A headline-grabbing recent report from the European Public Health Alliance (EPHA) measured the financial impact of car emissions on deaths, health and lost working days in 432 urban areas across Europe.
It estimated that air pollution costs UK city dwellers nearly £900 a year on average, with Londoners unsurprisingly facing the highest UK cost at £1,138 and Plymouth the lowest at £562. Two other urban areas in the UK, Manchester and the West Midlands, have the 15th and 19th highest costs respectively among the 432 cities that were studied.
The EPHA advised that cities should focus on reducing traffic from polluting vehicles and promoting greener travel options, like trains and buses, coupled with walking and cycling.
Across many cities here and in Europe it’s obvious that air pollution is above legal levels. To help reduce pollution and the associated costs, many cities have been looking to promote active travel – walking and cycling, as well as investing in and encouraging greater use of public transport.
In March, Grant Shapps said in his foreword to the DfT report ‘Decarbonising Transport – Setting the Challenge’ that: ‘Public transport and active travel will be the natural first choice for our daily activities. We will use our cars less and be able to rely on a convenient, cost-effective and coherent public transport network.”
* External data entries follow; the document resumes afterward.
(** The missing ranges complete the coverage, so the plan passes validation. *)
Lemma partial_hit_plan_valid requested cached h :
  range_wf requested -> end_ requested < U64_MAX -> Forall cached_faithful cached ->
  staircase requested cached ->
  let missing := missing_ranges (overlap_of requested cached CacheTypes.Fresh) in
  Forall fetched_faithful (fetch_of h <$> missing) /\
  validate_segments requested (merge_plan requested cached (fetch_of h <$> missing)) = Ok tt.
Proof.
  intros Hreq Hmax Hc Hst missing.
  destruct (missing_within requested cached Hreq Hmax Hc Hst) as (Hcov & [Hmw _] & Hwi).
  pose proof (staircase_no_nesting requested cached h Hreq Hmax Hc Hst) as Hnn.
  fold missing in Hcov, Hmw, Hwi, Hnn.
  assert (Forall fetched_faithful (fetch_of h <$> missing)) as Hf.
  { rewrite Forall_fmap, Forall_forall. rewrite Forall_forall in Hmw, Hwi. intros m Hm.
    specialize (Hmw m Hm). specialize (Hwi m Hm). unfold range_wf, within, U64_MAX in *.
    unfold fetched_faithful, fetch_of, U64_MAX; simpl. split_and!; [lia.. | done]. }
  split; [done |]. apply validate_segments_complete; [done | done | | apply sort_by_key_sorted | done |].
  - eapply Forall_impl; [by apply merge_plan_ok |]. by intros s (? & ? & _).
  - intros x Hx. unfold merge_plan.
    rewrite sort_by_key_perm, (plan_segments _ _ _ _ Hreq Hc (proj1 Hst) Hmw Hwi), covered_app, Hcov.
    destruct (decide (covered (covered_part requested <$> cached) x)); tauto.
Qed.

(** C3: a partial hit is always completed.  Take cached ranges that overlap the
    request with none nested inside another, fetch exactly the ranges
    [find_cached_ranges] reports missing, and the merge succeeds, returning the
    requested bytes of the object, the missing bytes being exactly those counted
    as fetched. *)
Theorem partial_hit_merge_succeeds requested cached freshness h st :
  tier_inv st -> range_wf requested -> end_ requested < U64_MAX -> end_ requested < zlen obj ->
  Forall (cached_available st) cached -> staircase requested cached ->
  let o := overlap_of requested cached freshness in
  exists st' res,
    merge_range_segments key requested (cached_ranges o) (fetch_of h <$> missing_ranges o) st
      = (st', Ok res) /\
    data res = sub_list obj (start requested) (end_ requested + 1) /\
    (can_serve_from_cache o = true -> bytes_from_s3 res = 0).
Proof.
  intros Hinv Hreq Hmax Hsz Hav Hst o.
  assert (Forall cached_faithful cached) as Hc.
  { eapply Forall_impl; [exact Hav |]. by intros r (? & _). }
  destruct (missing_within requested cached Hreq Hmax Hc Hst) as (_ & _ & Hwi).
  destruct (partial_hit_plan_valid requested cached h Hreq Hmax Hc Hst) as [Hf Hv].
  destruct (merge_succeeds requested cached (fetch_of h <$> missing_ranges o) st)
    as (st' & res & Hm & Hd & Hz); [done.. | by apply merge_plan_ok | by apply plan_available | done |].
  exists st', res. split; [done |]. split; [done |]. intros Hserve. apply Hz.
  unfold o, overlap_of in Hserve |- *. simpl in *. apply bool_decide_eq_true in Hserve as ->.
  unfold merge_plan. simpl. rewrite app_nil_r. apply sort_by_key_Forall, Forall_forall.
  intros s (r & _ & Es)%list_elem_of_omap. unfold cached_segment in Es. repeat case_match; simplify_eq.
  simpl. eauto.
Qed.

End MergeCorrect.

(** ** A concrete tier

    Ten bytes of one object, always in RAM. *)

Definition sample_object (_ _ : string) : bytes :=
  [Byte.x00; Byte.x01; Byte.x02; Byte.x03; Byte.x04; Byte.x05; Byte.x06; Byte.x07; Byte.x08; Byte.x09].

#[local] Instance sample_tier : RangeTier unit := fun key r st =>
  (st, Ok (sub_list (sample_object key (r_etag r)) (r_start r) (r_end r + 1), true)).

#[local] Instance sample_tier_spec : RangeTierSpec unit sample_object.
Proof.
  refine {| tier_inv _ := True; tier_valid _ := True; tier_holds _ _ _ := True |}.
  - done.
  - intros key r st st' d hit _ _ [= <- <- <-]. done.
  - intros key r st _ _ _. eexists _, _, _. reflexivity.
  - done.
Defined.

Definition sample_range (a b : Z) : Range := mkCachedRange a b [] "v1" "" NoCompression.

Lemma merge_returns_object_bytes_witness :
  let res := mkMergeResult [Byte.x02; Byte.x03; Byte.x04; Byte.x05; Byte.x06; Byte.x07] 3 3 3 false in
  merge_range_segments (St:=unit) "k" (mkRange 2 7) [sample_range 5 9; sample_range 0 3]
      [(mkRange 4 6, [Byte.x04; Byte.x05; Byte.x06], [])] tt = (tt, Ok res) /\
  data res = sub_list (sample_object "k" "v1") 2 8.
Proof.
  split; [vm_compute; reflexivity |].
  apply (merge_returns_object_bytes (St:=unit) "k" "v1" (mkRange 2 7)
    [sample_range 5 9; sample_range 0 3] [(mkRange 4 6, [Byte.x04; Byte.x05; Byte.x06], [])] tt tt).
  - exact I.
  - unfold range_wf; simpl; lia.
  - unfold U64_MAX; simpl; lia.
  - repeat constructor; simpl; lia.
  - repeat constructor; simpl; lia.
  - vm_compute; reflexivity.
Defined.

Lemma partial_hit_merge_succeeds_witness :
  exists st' res, merge_range_segments (St:=unit) "k" (mkRange 0 9) [sample_range 0 3; sample_range 3 6]
      [(mkRange 7 9, [Byte.x07; Byte.x08; Byte.x09], [])] tt = (st', Ok res) /\
    data res = sample_object "k" "v1".
Proof.
  destruct (partial_hit_merge_succeeds (St:=unit) "k" "v1" (mkRange 0 9)
    [sample_range 0 3; sample_range 3 6] CacheTypes.Fresh (fun _ => []) tt) as (st' & res & Hm & Hd & _).
  - exact I.
  - unfold range_wf; simpl; lia.
  - unfold U64_MAX; simpl; lia.
  - reflexivity.
  - repeat constructor; simpl; lia.
  - split; [repeat constructor |].
    intros a b Ha Hb. repeat (apply elem_of_cons in Ha as [-> | Ha] || apply elem_of_cons in Hb as [-> | Hb]);
      try (by apply elem_of_nil in Ha); try (by apply elem_of_nil in Hb); simpl; lia.
  - exists st', res. split; [exact Hm | exact Hd].
Defined.

(** A cached range nested in another makes the merge refuse a request it has
    every byte for.  The gap test compares each segment with the one before it,
    not with the bytes written so far: with [outer] reaching further than
    [inner], which starts inside it, and the rest of the request fetched right
    after [outer], the plan covers the request and the merge answers with a gap
    error, so the whole range is fetched from S3 again. *)
Theorem nested_range_reported_as_gap {St} `{RangeTier St} key requested outer inner d h st :
  range_wf requested -> end_ requested < U64_MAX ->
  r_start outer = start requested -> r_end outer < end_ requested ->
  r_start outer < r_start inner <= r_end inner -> r_end inner < r_end outer ->
  let tail := mkRange (r_end outer + 1) (end_ requested) in
  missing_ranges (overlap_of requested [outer; inner] CacheTypes.Fresh) = [tail] /\
  merge_range_segments key requested [outer; inner] [(tail, d, h)] st
    = (st, Err (CacheError "Gap detected between segments")).
Proof.
  intros Hreq Hmax Hs Ho Hi Hio tail. unfold range_wf, U64_MAX in *. split.
  - unfold overlap_of, covered_part, calculate_missing_ranges, merge_ranges. simpl.
    destruct (Z.leb_spec (Z.max (start requested) (r_start outer))
      (Z.max (start requested) (r_start inner))); [| lia]. simpl. unfold saturating_add, U64_MAX.
    bsplit_goal; [| lia]. simpl. bsplit_goal; [lia |]. simpl. u64.
    bsplit_goal; [| lia]. unfold tail. do 2 f_equal. lia.
  - unfold merge_range_segments.
    assert (merge_plan requested [outer; inner] [(tail, d, h)] =
      [mkSegment (start requested) (r_end outer)
         (Cached outer (u64_sub (start requested) (r_start outer))
            (u64_add (u64_sub (r_end outer) (start requested)) 1));
       mkSegment (r_start inner) (r_end inner)
         (Cached inner (u64_sub (r_start inner) (r_start inner))
            (u64_add (u64_sub (r_end inner) (r_start inner)) 1));
       mkSegment (r_end outer + 1) (end_ requested) (Fetched d tail)]) as ->.
    { unfold merge_plan. cbn [omap list_omap app]. unfold cached_segment, fetched_segment, calculate_overlap.
      cbn [tail start end_]. rewrite !(proj2 (Z.ltb_ge _ _)) by (simpl; lia). cbn [orb].
      rewrite !Z.max_l, !Z.min_l by (simpl; lia). rewrite Hs.
      apply sort_by_key_id. repeat constructor; unfold key_le; simpl; lia. }
    unfold validate_segments, lift, mbind, stM_bind. simpl. rewrite Z.eqb_refl. simpl. u64.
    destruct (Z.ltb_spec (r_end outer + 1) (r_start inner)); [lia |].
    destruct (Z.ltb_spec (r_end inner + 1) (r_end outer + 1)); [done | lia].
Qed.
However, this was just before the first peak of the Covid pandemic in April and the numbers of people travelling by bus and train has suffered a huge reduction over recent months due to the restrictions in place.
While we continue with enhanced cleaning regimes, mandatory face covering, hand-sanitising and social distancing in the short-term, as a major provider of public transport, we at Go-Ahead are also looking at the longer-term to see how we could help to boost the economy when restrictions start to ease.
With work and travel patterns changing it means more flexibility is needed. Our fares and ticketing system are barely suited to the 21st century, let alone post-pandemic. We must massively accelerate and develop relevant ticketing options for our passengers.
Analysis by KMPG has shown that a simpler fares system could increase the number of rail journeys by 300 million over the next 10 years. This means fares that provide a good deal on ‘three day a week’ commuting. Or tickets for five or ten days a month, which offer choice and let people change their plans at short notice.
When companies are looking to encourage employees back to offices, a scheme that provides free tickets/passes for a limited time (e.g. a flexi season or carnet type tickets) can be used to specifically encourage ‘green commuting’.
For bus services we need to bring in fare structures that encourage loyalty and passenger retention, when the time is right, to restore the spur of the moment journeys lost during the pandemic.
We should see young people as a key target group. We know that under 25s are more likely to take the bus. The pandemic’s impact means we can’t take this for granted, and it remains vital that we encourage the habit of travelling by bus as they transition through school, tertiary education and into work.
Young people are disproportionately suffering from the negative economic impacts of Covid, and initiatives that help access education and work opportunities are likely to be welcomed and will help create a generation of loyal customers for the future.
Any new proposals need to be as attractive as possible. Our aim is to position bus – and train travel – as the green modes of choice. If we don’t we can expect to see around 30% of people who used to travel by public transport moving to their car permanently, with all the negative pollution impact that brings.
Depending on the context in which we ‘emerge’ from the pandemic, we must continue to bang the drum with a simple message that if you can’t make your journey by walking or cycling, then travelling by bus and train is the best option. The best option for our own health; the best option for the wellbeing of our communities and the best option for the long-term impact on our environment. Otherwise we are simply not going to meet the challenges that we face.